Vasoconstriction of rat renal interlobar arteries by noradrenaline and neuropeptide Y

1 We have studied the contractile effects of noradrenaline and neuropeptide Y given alone and in combination on isolated rat renal interlobar arteries. 2 Noradrenaline contracted proximal and distal intrarenal microvessels in a concentration dependent manner, with similar potency (EC50 approximate to 550 nM), but maximum effects were greater in the proximal than in the distal vessel segments (approximate to 10 and 6 mN, respectively). 3 The noradrenaline-induced contraction was inhibited by low prazosin concentrations (3-10 nM) but not by 1 mu M yohimbine indicating involvement of alpha(1)- but not alpha(2)-adrenoceptors. The alpha(1A)- adrenoceptor-selective antagonists, 5-methylurapidil and tamsulosin, had high potency (apparent affinities of approximate to 8 nM and 57 pM, respectively) while the alpha(1D)-adrenoceptor-selective antagonist, BMY 7378, had only low potency (apparent affinity approximate to 300 nM).
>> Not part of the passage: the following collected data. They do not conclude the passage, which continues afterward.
Lemma listMessages_answered (threadId : value) (token : jstring)
    (r : Response) (payload pdata : value) (s : State) :
  getToken w (tokenCalls s) = Token token ->
  respond w (fetchCalls s)
    {| method := GET;
       Http.url := AzureFoundryClient.url config
                     (js "/threads/" ++ toString w threadId
                        ++ js "/messages?order=asc");
       headers := AzureFoundryClient.bearer token;
       body := None |} = Responded r ->
  ok r = true ->
  parsed r = inl payload ->
  get_prop_opt payload (js "data") = Ok pdata ->
  AzureFoundryClient.listMessages w config threadId s
  = Async.mapM (AzureFoundryClient.mapMessage w)
      (match as_array pdata with Some items => items | None => [] end)
      (after_fetch w
         {| method := GET;
            Http.url := AzureFoundryClient.url config
                          (js "/threads/" ++ toString w threadId
                             ++ js "/messages?order=asc");
            headers := AzureFoundryClient.bearer token;
            body := None |}
         (after_acquire w s)).
Proof.
  intros Htoken Hanswer Hok Hparsed Hdata.
  unfold AzureFoundryClient.listMessages.
  unfold Async.bind at 1. unfold AzureFoundryClient.authHeaders.
  unfold Async.bind at 1. unfold acquire at 1. rewrite Htoken.
  unfold ret at 1. unfold Async.bind at 1. unfold fetch at 1.
  cbn [after_acquire fetchCalls]. rewrite Hanswer, Hok. cbn [negb].
  unfold Async.bind at 1. unfold json. rewrite Hparsed.
  unfold ret at 1. unfold Async.bind at 1. unfold lift at 1.
  rewrite Hdata. reflexivity.
Qed.
(** * Dead code elimination and module I/O dispatch of binaryen

    A shallow embedding of [src/passes/DeadCodeElimination.cpp] and
    [src/wasm/wasm-io.cpp].

    The pass is embedded the way it is written: a walker object holding
    the [reachable] flag, the [reachableBreaks] set and the [ifStack],
    driven by a stack of tasks that point into the function body.
    Pointers [Expression**] are paths into the body, so that in-place
    mutation and [replaceCurrent] are updates of one shared tree. *)

From Stdlib Require Import Ascii String.
From stdpp Require Import gmap strings list.

Set Default Proof Using "Type".
#[local] Set Warnings "-clear-no-such-hyp".

(** ** Module I/O: [wasm-io.cpp] *)

Module WasmIO.

Open Scope string_scope.

(** [std::string::rfind(char)]: the index of the last occurrence, [None]
    for [std::string::npos]. *)
Fixpoint rfind (c : ascii) (s : string) : option nat :=
  match s with
  | EmptyString => None
  | String a s' =>
      match rfind c s' with
      | Some i => Some (S i)
      | None => if Ascii.eqb a c then Some 0 else None
      end
  end.

(** [std::string::substr(pos)]: the characters from [pos] on; [None]
    stands for the [std::out_of_range] thrown when [pos > size()]. *)
Fixpoint substr (pos : nat) (s : string) : option string :=
  match pos, s with
  | 0, _ => Some s
  | S n, String _ s' => substr n s'
  | S _, EmptyString => None
  end.

Definition getSuffix (filename : string) : option string :=
  match rfind "."%char filename with
  | None => Some ""
  | Some index => substr (index + 1) filename
  end.

(** The two member functions a dispatch can end in. *)
Inductive ReaderCall :=
| readText (filename : string)
| readBinary (filename : string).

Inductive WriterCall :=
| writeText (filename : string)
| writeBinary (filename : string).

(** The condition of the inner [if] of [ModuleReader::read], with the
    short-circuit [&&] chain as written: all four comparisons read
    [contents[0]]. *)
Definition magicCheck (contents : list ascii) : bool :=
  (4 <=? length contents)%nat &&
  match contents with
  | c0 :: _ =>
      Ascii.eqb c0 "000"%char && Ascii.eqb c0 "a"%char &&
      Ascii.eqb c0 "s"%char && Ascii.eqb c0 "m"%char
  | [] => false
  end.

(** [ModuleReader::read]; [read_file] is the file system. *)
Definition ModuleReader_read (read_file : string → list ascii)
    (filename : string) : option ReaderCall :=
  suffix ← getSuffix filename;
  if String.eqb suffix "wast" then Some (readText filename)
  else if String.eqb suffix "wasm" then Some (readBinary filename)
  else
    let contents := read_file filename in
    if magicCheck contents then Some (readBinary filename)
    else Some (readText filename).

(** [ModuleWriter::write]. *)
Definition ModuleWriter_write (filename : string) : option WriterCall :=
  suffix ← getSuffix filename;
  if String.eqb suffix "wasm" then Some (writeBinary filename)
  else Some (writeText filename).

(** What [getSuffix] is meant to return, in words: the text after the
    last dot, and the empty string when the name has no dot. *)
Fixpoint hasChar (c : ascii) (s : string) : bool :=
  match s with
  | EmptyString => false
  | String a s' => Ascii.eqb a c || hasChar c s'
  end.

Definition isSuffixOf (filename suffix : string) : Prop :=
  (hasChar "."%char filename = false ∧ suffix = "") ∨
  (∃ stem, filename = stem +:+ String "."%char suffix ∧ hasChar "."%char suffix = false).

End WasmIO.

(** ** The dead code elimination pass: [DeadCodeElimination.cpp] *)

Module DCE.

(** *** The AST *)

(** Modelled from the spec: the result types of [wasm.h], which is not
    part of the sources: "{i32, i64, f32, f64, none, unreachable}". *)
Inductive WasmType := none | i32 | i64 | f32 | f64 | unreachable.

#[global] Instance WasmType_eq_dec : EqDecision WasmType.
Proof. solve_decision. Defined.

(** Modelled from the spec: [Name], "a symbol naming a labeled Block or
    Loop", an interned string in [wasm.h]; [None] is the null name of a
    block or loop without label, for which [is()] is false. *)
Abbreviation Name := (option string).

Definition Name_is (name : Name) : bool :=
  match name with Some _ => true | None => false end.

Abbreviation Index := nat.

(** Modelled from the spec: the expression variants of [wasm.h], which
    is not part of the sources.  The variants are those [scan]
    dispatches on, the children those the visitors read and the
    specification lists, in its words "each variant carries a declared
    result type"; what else a node holds (an operator, an index, a
    callee) is kept as a number or a name. *)
#[warnings="-register-all"]
Inductive Expression :=
| Block (name : Name) (list : list Expression) (type : WasmType)
| If (condition ifTrue : Expression) (ifFalse : option Expression)
     (type : WasmType)
| Loop (name : Name) (body : Expression) (type : WasmType)
| Break (name : Name) (value condition : option Expression) (type : WasmType)
| Switch (targets : list Name) (default_ : Name) (value : option Expression)
         (condition : Expression) (type : WasmType)
| Call (target : Name) (operands : list Expression) (type : WasmType)
| CallImport (target : Name) (operands : list Expression) (type : WasmType)
| CallIndirect (operands : list Expression) (target : Expression)
               (type : WasmType)
| GetLocal (index : Index) (type : WasmType)
| SetLocal (index : Index) (value : Expression) (type : WasmType)
| GetGlobal (name : Name) (type : WasmType)
| SetGlobal (name : Name) (value : Expression) (type : WasmType)
| Load (ptr : Expression) (type : WasmType)
| Store (ptr value : Expression) (type : WasmType)
| Const (value : Z) (type : WasmType)
| Unary (op : nat) (value : Expression) (type : WasmType)
| Binary (op : nat) (left right : Expression) (type : WasmType)
| Select (ifTrue ifFalse condition : Expression) (type : WasmType)
| Drop (value : Expression) (type : WasmType)
| Return (value : option Expression)
| Host (op : nat) (operands : list Expression) (type : WasmType)
| Nop
| Unreachable.

(** [curr->type].  [Return] and [Unreachable] are always of type
    [unreachable], [Nop] of type [none]. *)
Definition typeOf (e : Expression) : WasmType :=
  match e with
  | Block _ _ t | If _ _ _ t | Loop _ _ t | Break _ _ _ t | Switch _ _ _ _ t
  | Call _ _ t | CallImport _ _ t | CallIndirect _ _ t | GetLocal _ t
  | SetLocal _ _ t | GetGlobal _ t | SetGlobal _ _ t | Load _ t | Store _ _ t
  | Const _ t | Unary _ _ t | Binary _ _ _ t | Select _ _ _ t | Drop _ t
  | Host _ _ t => t
  | Return _ => unreachable
  | Nop => none
  | Unreachable => unreachable
  end.

(** [curr->type = type]; [Return], [Nop] and [Unreachable] have no type of
    their own to set. *)
Definition setType (e : Expression) (t : WasmType) : Expression :=
  match e with
  | Block n l _ => Block n l t
  | If c tr fa _ => If c tr fa t
  | Loop n b _ => Loop n b t
  | Break n v c _ => Break n v c t
  | Switch ts d v c _ => Switch ts d v c t
  | Call n ops _ => Call n ops t
  | CallImport n ops _ => CallImport n ops t
  | CallIndirect ops tg _ => CallIndirect ops tg t
  | GetLocal i _ => GetLocal i t
  | SetLocal i v _ => SetLocal i v t
  | GetGlobal n _ => GetGlobal n t
  | SetGlobal n v _ => SetGlobal n v t
  | Load p _ => Load p t
  | Store p v _ => Store p v t
  | Const v _ => Const v t
  | Unary o v _ => Unary o v t
  | Binary o l r _ => Binary o l r t
  | Select tr fa c _ => Select tr fa c t
  | Drop v _ => Drop v t
  | Host o ops _ => Host o ops t
  | Return _ | Nop | Unreachable => e
  end.

(** *** Pointers into the tree

    A task holds an [Expression**]: the address of a field of a node (or
    of the function's [body]).  A field is named by a selector, a pointer
    by the selectors from the body down to it. *)

Inductive Field :=
| fList (i : Index)
| fOperand (i : Index)
| fCondition | fIfTrue | fIfFalse | fBody | fValue | fTarget | fPtr
| fLeft | fRight.

#[global] Instance Field_eq_dec : EqDecision Field.
Proof. solve_decision. Defined.

Abbreviation Path := (list Field).

Definition getField (e : Expression) (f : Field) : option Expression :=
  match f, e with
  | fList i, Block _ l _ => l !! i
  | fOperand i, (Call _ ops _ | CallImport _ ops _ | CallIndirect ops _ _
                | Host _ ops _) => ops !! i
  | fCondition, (If c _ _ _ | Switch _ _ _ c _ | Select _ _ c _) => Some c
  | fCondition, Break _ _ c _ => c
  | fIfTrue, (If _ t _ _ | Select t _ _ _) => Some t
  | fIfFalse, If _ _ f _ => f
  | fIfFalse, Select _ f _ _ => Some f
  | fBody, Loop _ b _ => Some b
  | fValue, (Break _ v _ _ | Switch _ _ v _ _ | Return v) => v
  | fValue, (SetLocal _ v _ | SetGlobal _ v _ | Store _ v _ | Unary _ v _
            | Drop v _) => Some v
  | fTarget, CallIndirect _ t _ => Some t
  | fPtr, (Load p _ | Store p _ _) => Some p
  | fLeft, Binary _ l _ _ => Some l
  | fRight, Binary _ _ r _ => Some r
  | _, _ => None
  end.

(** Storing [c] into a field that holds a child. *)
Definition setField (e : Expression) (f : Field) (c : Expression) : Expression :=
  match f, e with
  | fList i, Block n l t => Block n (<[i:=c]> l) t
  | fOperand i, Call n ops t => Call n (<[i:=c]> ops) t
  | fOperand i, CallImport n ops t => CallImport n (<[i:=c]> ops) t
  | fOperand i, CallIndirect ops tg t => CallIndirect (<[i:=c]> ops) tg t
  | fOperand i, Host o ops t => Host o (<[i:=c]> ops) t
  | fCondition, If _ tr fa t => If c tr fa t
  | fCondition, Switch ts d v _ t => Switch ts d v c t
  | fCondition, Select tr fa _ t => Select tr fa c t
  | fCondition, Break n v (Some _) t => Break n v (Some c) t
  | fIfTrue, If co _ fa t => If co c fa t
  | fIfTrue, Select _ fa co t => Select c fa co t
  | fIfFalse, If co tr (Some _) t => If co tr (Some c) t
  | fIfFalse, Select tr _ co t => Select tr c co t
  | fBody, Loop n _ t => Loop n c t
  | fValue, Break n (Some _) co t => Break n (Some c) co t
  | fValue, Switch ts d (Some _) co t => Switch ts d (Some c) co t
  | fValue, Return (Some _) => Return (Some c)
  | fValue, SetLocal i _ t => SetLocal i c t
  | fValue, SetGlobal n _ t => SetGlobal n c t
  | fValue, Store p _ t => Store p c t
  | fValue, Unary o _ t => Unary o c t
  | fValue, Drop _ t => Drop c t
  | fTarget, CallIndirect ops _ t => CallIndirect ops c t
  | fPtr, Load _ t => Load c t
  | fPtr, Store _ v t => Store c v t
  | fLeft, Binary o _ r t => Binary o c r t
  | fRight, Binary o l _ t => Binary o l c t
  | _, _ => e
  end.
Lemma forEachSmaller_exceeds larger budget entries common faults :
  faults ≤ budget →
  budget < faults + Z.of_nat (length (List.filter (isFault larger) entries)) →
  budget < (forEachSmaller larger budget entries common faults).2.
Proof.
  revert common faults.
  induction entries as [|[name p] rest IH]; intros common faults Hle Hlt;
    simpl in *.
  - lia.
  - pose proof (eq_refl : isFault larger (name, p) =
      match larger !! name with Some _ => false | None => true end) as Hf.
    destruct (larger !! name) as [q|] eqn:Hq; simpl in *; rewrite Hf in *;
      simpl in *.
    + by apply IH.
    + destruct (Z.ltb_spec budget (faults + 1)) as [Hgt|Hok]; simpl; [lia|].
      apply IH; lia.
Qed.

Lemma compareCommon_total smaller larger (names : list string) :
  (∀ name, name ∈ names →
     is_Some (smaller !! name) ∧ is_Some (larger !! name)) →
  compareCommon smaller larger names =
    Ok (forallb (agreeOn smaller larger) names).
Proof.
  induction names as [|name rest IH]; intros Hboth; simpl; [done|].
  destruct (Hboth name) as [[ts Hts] [tl Htl]]; [left|].
  unfold agreeOn at 1. rewrite Hts, Htl. unfold typeCasesAgree.
  destruct (isEmpty (nonNullTypeCases (type ts))),
           (isEmpty (nonNullTypeCases (type tl))),
           (typeSetsCanBeCombined _ _); simpl; try done;
    apply IH; intros n Hn; apply Hboth; by right.
Qed.

Lemma elem_of_commonNames smaller larger (name : string) :
  name ∈ commonNames smaller larger ↔
  is_Some (smaller !! name) ∧ is_Some (larger !! name).
Proof.
  unfold commonNames. rewrite list_elem_of_fmap. split.
  - intros [[n p] [-> Hin]]. apply list_elem_of_In, filter_In in Hin.
    destruct Hin as [Hin Hnf]. apply list_elem_of_In, elem_of_map_to_list in Hin.
    unfold isFault in Hnf. simpl in *. split; [by eexists|].
    by destruct (larger !! n).
  - intros [[p Hp] [q Hq]]. exists (name, p). split; [done|].
    apply list_elem_of_In, filter_In. split.
    + by apply list_elem_of_In, elem_of_map_to_list.
    + unfold isFault. simpl. by rewrite Hq.
Qed.

(** [canBeCombined] never throws: neither assertion nor lookup fails,
    and its value is [combinable]. *)
Lemma canBeCombined_total (c1 c2 : ClassType) :
  canBeCombined c1 c2 = Ok (combinable c1 c2).
Proof.
  unfold canBeCombined, combinable.
  destruct (sizeGate _ _) eqn:Hgate; [by destruct (orderBySize _ _)|].
  pose proof (maxFaults_nonneg_ordered _ _ Hgate) as Hnonneg.
  destruct (orderBySize (properties c1) (properties c2)) as [larger smaller].
  simpl in *. unfold assert.
  destruct (Z.leb_spec 0 (maxFaults (size smaller) (size larger)));
    [simpl|lia].
  destruct (Z.leb_spec (faultCount smaller larger)
              (maxFaults (size smaller) (size larger))) as [Hin|Hout].
  - unfold faultCount in Hin.
    rewrite forEachSmaller_within by (simpl; lia). simpl.
    destruct (Z.ltb_spec (maxFaults (size smaller) (size larger))
      (0 + Z.of_nat (length (List.filter (isFault larger)
                               (map_to_list smaller))))); [lia|].
    apply compareCommon_total. intros name. apply elem_of_commonNames.
  - pose proof (forEachSmaller_exceeds larger _ (map_to_list smaller) [] 0
                  ltac:(done) ltac:(unfold faultCount in Hout; lia)) as Hex.
    destruct (forEachSmaller _ _ _ _ _) as [common faults]. simpl in *.
    destruct (Z.ltb_spec (maxFaults (size smaller) (size larger)) faults);
      [done|lia].
Qed.

End CanBeCombined.

(** ** Claims on [canBeCombined] *)

Section CanBeCombinedClaims.
Context `{M : TypeModel}.

(** C1 (as amended).  For classes that pass the size-ratio gate and
    the fault budget: a common property whose non-null type-case sets
    are non-empty on both sides and not combinable makes
    [canBeCombined] return false; and [canBeCombined] returns true
    exactly when every such both-sides-non-empty common property is
    combinable, so a property whose set is empty on at least one side
    is not compared. *)
Theorem canBeCombined_common_property_conflict (c1 c2 : ClassType)
    (larger smaller : gmap string (ClassProperty Ty)) :
  orderBySize (properties c1) (properties c2) = (larger, smaller) →
  sizeGate (size (properties c1)) (size (properties c2)) = false →
  faultCount smaller larger ≤ maxFaults (size smaller) (size larger) →
  (∀ name ts tl,
     smaller !! name = Some ts → larger !! name = Some tl →
     nonNullTypeCases (type ts) ≠ [] → nonNullTypeCases (type tl) ≠ [] →
     typeSetsCanBeCombined (nonNullTypeCases (type ts))
                           (nonNullTypeCases (type tl)) = false →
     canBeCombined c1 c2 = Ok false)
  ∧ (canBeCombined c1 c2 = Ok true ↔
     ∀ name ts tl,
       smaller !! name = Some ts → larger !! name = Some tl →
       nonNullTypeCases (type ts) ≠ [] → nonNullTypeCases (type tl) ≠ [] →
       typeSetsCanBeCombined (nonNullTypeCases (type ts))
                             (nonNullTypeCases (type tl)) = true).
Proof.
  intros Horder Hgate Hbudget.
  assert (Hall : combinable c1 c2 = true ↔
    ∀ name ts tl,
      smaller !! name = Some ts → larger !! name = Some tl →
      nonNullTypeCases (type ts) ≠ [] → nonNullTypeCases (type tl) ≠ [] →
      typeSetsCanBeCombined (nonNullTypeCases (type ts))
                            (nonNullTypeCases (type tl)) = true).
  { unfold combinable. rewrite Horder, Hgate. simpl.
    destruct (Z.leb_spec (faultCount smaller larger)
                (maxFaults (size smaller) (size larger))); [simpl|lia].
    rewrite forallb_forall. split.
    - intros Hagree name ts tl Hts Htl Hnes Hnel.
      assert (Hin : name ∈ commonNames smaller larger)
        by (apply elem_of_commonNames; eauto).
      apply list_elem_of_In, Hagree in Hin.
      unfold agreeOn in Hin. rewrite Hts, Htl in Hin.
      unfold typeCasesAgree in Hin.
      destruct (nonNullTypeCases (type ts)), (nonNullTypeCases (type tl));
        simpl in *; done.
    - intros Hcmp name Hin.
      apply list_elem_of_In, elem_of_commonNames in Hin.
      destruct Hin as [[ts Hts] [tl Htl]].
      unfold agreeOn. rewrite Hts, Htl. unfold typeCasesAgree.
      specialize (Hcmp name ts tl Hts Htl).
      destruct (nonNullTypeCases (type ts)) eqn:Es; [done|].
      destruct (nonNullTypeCases (type tl)) eqn:El; [done|].
      simpl. by apply Hcmp. }
  rewrite canBeCombined_total. split.
  - intros name ts tl Hts Htl Hnes Hnel Hfalse. f_equal.
    apply not_true_is_false. intros Htrue.
    rewrite (proj1 Hall Htrue name ts tl Hts Htl Hnes Hnel) in Hfalse.
    discriminate.
  - rewrite <- Hall. split; [by intros [= ->]|by intros ->].
Qed.

(** C3.  For classes that pass the size-ratio gate, the fault budget
    [maxFaults = smaller.size - ceil(larger.size * 0.75)] is at least
    zero, so the assertion "Max faults negative" succeeds and
    [canBeCombined] does not throw it. *)
Theorem maxFaults_nonnegative (c1 c2 : ClassType)
    (larger smaller : gmap string (ClassProperty Ty)) :
  orderBySize (properties c1) (properties c2) = (larger, smaller) →
  sizeGate (size (properties c1)) (size (properties c2)) = false →
  0 ≤ maxFaults (size smaller) (size larger)
  ∧ assert (0 <=? maxFaults (size smaller) (size larger))
           "Max faults negative" = Ok tt
  ∧ canBeCombined c1 c2 ≠ Panic "Max faults negative".
Proof.
  intros Horder Hgate.
  pose proof (maxFaults_nonneg_ordered _ _ Hgate) as Hnonneg.
  rewrite Horder in Hnonneg. simpl in Hnonneg.
  split; [done|]. split.
  - unfold assert. by destruct (Z.leb_spec 0 (maxFaults (size smaller)
                                                (size larger))); [|lia].
  - by rewrite canBeCombined_total.
Qed.

End CanBeCombinedClaims.

(** C2.  [canBeCombined] returns false whenever one property count is
    strictly less than 0.75 times the other, whatever the properties
    are; in particular for [{a: String, b: Integer}] against
    [{a: String, b: Integer, c: String}]. *)
Theorem canBeCombined_size_gate :
  (∀ (M : TypeModel) (c1 c2 : ClassType),
     (sizeQ (size (properties c1))
        < sizeQ (size (properties c2)) * REQUIRED_OVERLAP)%Q
     ∨ (sizeQ (size (properties c2))
          < sizeQ (size (properties c1)) * REQUIRED_OVERLAP)%Q →
     canBeCombined c1 c2 = Ok false)
  ∧ canBeCombined (M := Sample.model) Sample.classAB Sample.classABC = Ok false
  ∧ canBeCombined (M := Sample.model) Sample.classABC Sample.classAB = Ok false.
Proof.
  assert (Hgen : ∀ (M : TypeModel) (c1 c2 : ClassType),
     (sizeQ (size (properties c1))
        < sizeQ (size (properties c2)) * REQUIRED_OVERLAP)%Q
     ∨ (sizeQ (size (properties c2))
          < sizeQ (size (properties c1)) * REQUIRED_OVERLAP)%Q →
     canBeCombined c1 c2 = Ok false).
  { intros M c1 c2 Hlt. unfold canBeCombined.
    assert (sizeGate (size (properties c1)) (size (properties c2)) = true)
      as -> ; [|done].
    unfold sizeGate. rewrite orb_true_iff, !Qlt_bool_iff. exact Hlt. }
  split; [exact Hgen|]. split; apply Hgen; [left|right]; by vm_compute.
Qed.

(** ** Claims on [typeSetsCanBeCombined] *)

Section TypeSets.
Context `{M : TypeModel}.
Implicit Types s : list Ty.

Lemma indexByKind_snoc s (t : Ty) :
  indexByKind (s ++ [t]) = <[kind t := t]> (indexByKind s).
Proof. unfold indexByKind. by rewrite foldl_snoc. Qed.

Lemma indexByKind_lookup_Some s (k : string) (other : Ty) :
  indexByKind s !! k = Some other → other ∈ s ∧ kind other = k.
Proof.
  induction s as [|t s IH] using rev_ind.
  - unfold indexByKind. simpl. by rewrite lookup_empty.
  - rewrite indexByKind_snoc. destruct (decide (kind t = k)) as [<-|Hne].
    + rewrite lookup_insert_eq. intros [= ->].
      split; [|done]. apply elem_of_app. right. by left.
    + rewrite lookup_insert_ne by done. intros Hs.
      destruct (IH Hs). split; [|done]. apply elem_of_app. by left.
Qed.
The alpha(1B)-adrenoceptor-alkylating agent, chloroethylclonidine (10 mu M for 30 min at 37 degrees C), had no inhibitory effects. The Ca2+ entry blocker, nitrendipine (300 nM), reduced the potency and maximal effects of noradrenaline. 4 Neuropeptide Y (1-100 nM) also contracted interlobar arteries in a concentration dependent manner, with greater effects in the proximal than in the distal segments, but maximal effects were only small in either segment (<2 mN). In addition, neuropeptide Y also potentiated the response to noradrenaline, i.e. lowered its EC50 but this enhancement was also small. 5 We conclude that noradrenaline contracts rat interlobar arteries by an alpha(1A)-adrenoceptor; its cotransmitter, neuropeptide Y, affects the response only marginally in this vascular bed.